I went to Appleton, WI for a couple games last year in June. Obviously Sano was my main point of focus. The 1st thing I noticed was that he was seeing about 70% breaking balls(no joke). The problem was, he wasn't giving pitchers a reason to throw him anything else. He had a couple AB's where he looked foolish hacking away a pitches in the dirt. His defense looked fine when I was there. He did miss a hot shot that short hopped him and it was ruled a hit.

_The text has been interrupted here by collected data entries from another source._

(* ===== verification/PqNew.v ===== *)
(** * Reserving a region for a product

    [rpqe_new()]: the region that it returns was free, is large enough, aligned
    and in the data segment; it is entered in the region list, the signature
    index and the list of regions of this process, and nothing else changes but
    for products deleted to make room. *)

From S2P Require Import Prelude Timestamp NumTheory Fb SkipList TimeQueue RegionList RegionHash.
From S2P Require Import RegionAlloc RegionThms SigIndex Riul Sizes PqShare PqCore PqOps PqInv.
From S2P Require Import PqAccess PqDelete PqRoom.

Lemma rndup64_spec x unit :
  0 < x < 2 ^ 61 → 0 < unit < 2 ^ 32 →
  x ≤ rndup64 x unit < x + unit ∧ (unit | rndup64 x unit).
Proof.
  intros Hx Hu. unfold rndup64. rewrite (u64_small (x + unit - 1)) by lia.
  assert (x ≤ (x + unit - 1) / unit * unit < x + unit).
  { pose proof (Z.div_mod (x + unit - 1) unit ltac:(lia)).
    pose proof (Z.mod_pos_bound (x + unit - 1) unit ltac:(lia)). lia. }
  rewrite u64_small by lia. split; [lia|]. apply Z.divide_factor_r.
Qed.

Section new.
Context {W : Type} {Sys : System W} {Laws : SystemLaws W}.
Implicit Types (q : pqueue W) (w : W).

(** ** The slot and the region *)

Lemma pq_inv_smallest q G z : pq_inv q G → 0 ≤ z < 2 ^ 32 → pq_inv (set_smallest q z) G.
Proof. intros [[[] ? ? ? ? ? ? ? ? ? ? ?] ?] Hz. split; [|assumption]. split; try assumption. split; assumption. Qed.

Lemma shrunk_smallest q G q' G' z :
  pq_shrunk q G q' G' → z ≤ pq_smallest q' → pq_shrunk q G (set_smallest q' z) G'.
Proof. intros [] Hz. split; try assumption. simpl. lia. Qed.

Lemma HasSpace_spec q G : pq_inv q G → rl_HasSpace (pq_rl q) = true ↔ g_es G ≠ [].
Proof.
  intros Hinv. destruct (pv_rl_inv _ _ Hinv) as [U [[Htab _ _ _ _] _ _]].
  unfold rl_HasSpace. rewrite (rt_nempty _ _ _ _ _ Htab), Z.ltb_lt.
  destruct (g_es G); simpl; [split; [lia|done]|]. split; [done|lia].
Qed.

(** What [rpqe_get] leaves: [q1] is the queue without the products that were
    deleted, [q'] has the region taken off the free lists. *)
Definition get_post q G (extent st ix e' : Z) q' q1 G1 : Prop :=
  pq_inv q1 G1 ∧ pq_shrunk q G q1 G1 ∧ g_lb G1 = [] ∧
  evictions (lacking (rndup64 extent (ctl_align (pq_ctl q)))) q G q1 G1 ∧
  ((st = 0 ∧ e' = rndup64 extent (ctl_align (pq_ctl q)) ∧ pq_smallest q1 ≤ e' ∧ g_es G1 ≠ [] ∧
      ∃ G', pq_got q1 G1 e' ix q' G') ∨
   (st ≠ 0 ∧ q' = q1 ∧ no_room q1 G1 st)).

Lemma rpqe_get_spec q G extent :
  pq_inv q G → room_for (lacking (rndup64 extent (ctl_align (pq_ctl q)))) q G → g_lb G = [] → 0 < extent < 2 ^ 61 →
  ∃ st ix e' q' q1 G1, rpqe_get q extent = Ok (st, ix, e', q') ∧ get_post q G extent st ix e' q' q1 G1.
Proof.
  intros Hinv Hroom Hlb Hext. unfold rpqe_get.
  assert (∃ st q1 G1, (if negb (rl_HasSpace (pq_rl q)) then rpqe_mkslot q else Ok (0, q)) = Ok (st, q1) ∧
    pq_inv q1 G1 ∧ pq_shrunk q G q1 G1 ∧ g_lb G1 = [] ∧
    evictions (lacking (rndup64 extent (ctl_align (pq_ctl q)))) q G q1 G1 ∧
    ((st = 0 ∧ rl_HasSpace (pq_rl q1) = true) ∨ (st ≠ 0 ∧ no_room q1 G1 st)))
    as (st & q1 & G1 & Hslot & Hinv1 & Hsh1 & Hlb1 & Hev & Hst).
  { destruct (rl_HasSpace (pq_rl q)) eqn:Hs; simpl.
    - exists 0, q, G. split; [done|]. split; [exact Hinv|]. split; [apply shrunk_refl|]. split; [done|].
      split; [apply ev_done|]. left. done.
    - apply mkslot_spec; [by left|done..]. }
  rewrite Hslot, bind_Ok. destruct Hst as [[-> Hs]|[Hst Hno]]; cycle 1.
  { rewrite (proj2 (Z.eqb_neq _ _) Hst). simpl.
    exists st, RL_NONE, extent, q1, q1, G1. split; [done|]. unfold get_post. split; [exact Hinv1|].
    split; [exact Hsh1|]. split; [done|]. split; [exact Hev|]. right. done. }
  simpl negb. cbv iota zeta. destruct (ps_cfg _ _ _ _ Hsh1) as [_ Ha].
  destruct (pc_align _ (pv_config _ _ Hinv1)) as (Hal & Hal8 & _).
  destruct (rndup64_spec extent (ctl_align (pq_ctl q1)) Hext Hal) as [He1 He2].
  set (e := rndup64 extent (ctl_align (pq_ctl q1))) in *.
  assert (MIN_RGN_SIZE ≤ e) as Hmin.
  { unfold MIN_RGN_SIZE, M_RND_UNIT. assert (8 | e) as [k Hk] by by etrans. lia. }
  set (q2 := if e <? pq_smallest q1 then set_smallest q1 e else q1).
  assert (pq_inv q2 G1 ∧ pq_shrunk q G q2 G1 ∧ rl_HasSpace (pq_rl q2) = true ∧
    ctl_align (pq_ctl q2) = ctl_align (pq_ctl q) ∧ pq_smallest q2 ≤ e ∧ pq_sh q2 = pq_sh q1 ∧ pq_cfg q2 = pq_cfg q1)
    as (Hinv2 & Hsh2 & Hs2 & Ha2 & Hsm2 & Hsame1 & Hsame2).
  { unfold q2. pose proof (pc_smallest _ (pv_config _ _ Hinv1)).
    destruct (Z.ltb_spec e (pq_smallest q1)).
    - split; [apply pq_inv_smallest; [exact Hinv1|lia]|]. split; [apply shrunk_smallest; [done|lia]|]. done.
    - done. }
  assert (e = rndup64 extent (ctl_align (pq_ctl q))) as Heq by (unfold e; by rewrite Ha).
  rewrite <- Heq in Hev, Hroom. pose proof (ev_same (lacking e) q1 G1 q2 q2 G1 Hinv2 Hsame1 Hsame2 (ev_done _ _ _)) as Hev1.
  pose proof (evictions_trans _ _ _ _ _ _ _ Hev Hev1) as Hev2.
  pose proof (room_for_next _ _ _ _ _ Hroom Hev2 Hsh2) as Hroom2. clear Hev Hev1 Hsame1 Hsame2.
  unfold get_post. rewrite <- Heq.
  pose proof (proj1 (HasSpace_spec _ _ Hinv2) Hs2) as Hes. clearbody q2 e. clear Hinv1 Hsh1 Hslot Hs q1 Ha Hal Hal8 He2 He1.
  destruct (rl_get_pq q2 G1 e Hinv2 Hlb1 Hmin) as [(ix & rl & f & G' & Hget & Hgot)|[Hget Hne]];
    rewrite Hget, bind_Ok.
  - rewrite (proj2 (Z.eqb_neq _ _) (pg_ix _ _ _ _ _ _ Hgot)).
    exists 0, ix, e, (set_rl_fb q2 rl f), q2, G1. split; [done|]. split; [exact Hinv2|].
    split; [exact Hsh2|]. split; [done|]. split; [exact Hev2|]. left. eauto 10.
  - rewrite Z.eqb_refl, set_rl_fb_id.
    destruct (mkspace_spec (lacking e) e (λ _ _ H, or_intror H) q2 G1 Hinv2 Hroom2 (or_intror Hne) Hlb1 Hmin)
      as (st & ix & q3 & q4 & G4 & Hrun & Hinv4 & Hsh4 & Hlb4 & Hev4 & _ & Hst).
    rewrite Hrun, bind_Ok. exists st, ix, e, q3, q4, G4. split; [done|].
    split; [exact Hinv4|]. split; [by eapply shrunk_trans|]. split; [done|].
    split; [exact (evictions_trans _ _ _ _ _ _ _ Hev2 Hev4)|].
    destruct Hst as [[-> Hgot]|Hno]; [left|right; done].
    split; [done|]. split; [done|]. split; [pose proof (ps_small _ _ _ _ Hsh4); lia|]. split; [|done].
    pose proof (ps_slots _ _ _ _ Hsh4). intros Hnil. rewrite Hnil in *. destruct (g_es G1); simpl in *; [done|lia].
Qed.

(** ** Cutting the region *)

(** The queue with the region [ix] in transit, of [e] bytes up to the fragment that
    is not worth splitting off; [G] are the lists before. *)
Record cut_ok q G (e ix : Z) q' G' : Prop := {
  co_core : pq_core q' G';
  co_lists : g_ns G' = g_ns G ∧ g_fl G' = g_fl G ∧ g_lk G' = g_lk G ∧ g_us G' = g_us G ∧
             g_lb G' = [ix] ∧ g_xu G' = g_xu G ∧ g_xf G' = g_xf G ∧ g_rs G' = g_rs G;
  co_same : ∃ rl f g, q' = set_rng (set_rl_fb q rl f) g ∧
              (∀ x, x ∈ g_us G → rl_rp rl !! x = rl_rp (pq_rl q) !! x) ∧
              rl_nbytes rl = rl_nbytes (pq_rl q);
  co_spare : fb_spare (pq_fb q) - 2 ≤ fb_spare (pq_fb q');
  co_extent : e ≤ rext (rl_rp (pq_rl q')) ix ≤ e + pq_smallest q + PQ_FRAGMENT_HEURISTIC;
}.

Lemma got_at q G e ix q' G' :
  pq_got q G e ix q' G' → ∃ r, rl_rp (pq_rl q') !! ix = Some r ∧ IsFree r = true ∧
    rg_extent r = rext (rl_rp (pq_rl q')) ix.
Proof.
  intros Hgot. pose proof (pg_inv _ _ _ _ _ _ Hgot) as Hinv. pose proof (pg_lists _ _ _ _ _ _ Hgot) as HG.
  assert (ix ∈ g_us G' ++ g_lb G') as Hin by (rewrite HG; set_solver).
  destruct (pv_region_at _ _ Hinv ix Hin) as (r & Hr & _ & He). exists r. split; [done|].
  destruct (pv_rl_inv _ _ Hinv) as [U [[Htab _ _ _ _] _ _]].
  assert (IsFree r = true) as Hf by (eapply (rt_free _ _ _ _ _ Htab ix); [rewrite HG; set_solver|done]).
  split; [done|]. by rewrite <- He, Extent_free.
Qed.

Section cut.
Context (q : pqueue W) (G : ghost) (e ix : Z) (q1 : pqueue W) (G1 : ghost).
Context (Hgot : pq_got q G e ix q1 G1) (Hinv0 : pq_inv q G) (Hes : g_es G ≠ []).
Context (Hal : (ctl_align (pq_ctl q) | e)) (Hmin : MIN_RGN_SIZE ≤ e < 2 ^ 62) (Hsp : 2 ≤ fb_spare (pq_fb q)).

Lemma cut_whole :
  rext (rl_rp (pq_rl q)) ix ≤ e + pq_smallest q + PQ_FRAGMENT_HEURISTIC → cut_ok q G e ix q1 G1.
Proof.
  intros Hle. pose proof (pg_inv _ _ _ _ _ _ Hgot) as Hinv. pose proof (pg_lists _ _ _ _ _ _ Hgot) as HG.
  destruct (pg_upd _ _ _ _ _ _ Hgot) as (rl & f & Hq & Hrp). split.
  - apply Hinv.
  - rewrite HG. done.
  - exists rl, f, (pq_rng q). rewrite set_rl_fb_rng. split; [done|]. rewrite Hrp. split; [done|].
    pose proof (pv_bytes _ _ Hinv) as H1. pose proof (pv_bytes _ _ Hinv0) as H2.
    rewrite Hq, HG in H1. simpl in H1. rewrite H1, H2, Hrp. done.
  - pose proof (pg_spare _ _ _ _ _ _ Hgot). lia.
  - rewrite Hq. simpl. rewrite Hrp. split; [apply (pg_extent _ _ _ _ _ _ Hgot)|done].
Qed.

The 2nd game I saw was pretty good for him. He hit a solid line drive single in his 1st AB. Struck out his 2nd AB. His 3rd AB was with the bases loaded and 2 outs. This was the one AB where he actually looked like a real professional. He quickly found himself in an 0-2 hole. He took a high fastball. The 1-2 pitch was an ankle high breaking ball. Sano flinched at it but laid off. He then fouled off a high fastball. Finally the pitcher made the mistake Sano was looking for, a belt high hanger that was launched about 430 ft for a grand slam.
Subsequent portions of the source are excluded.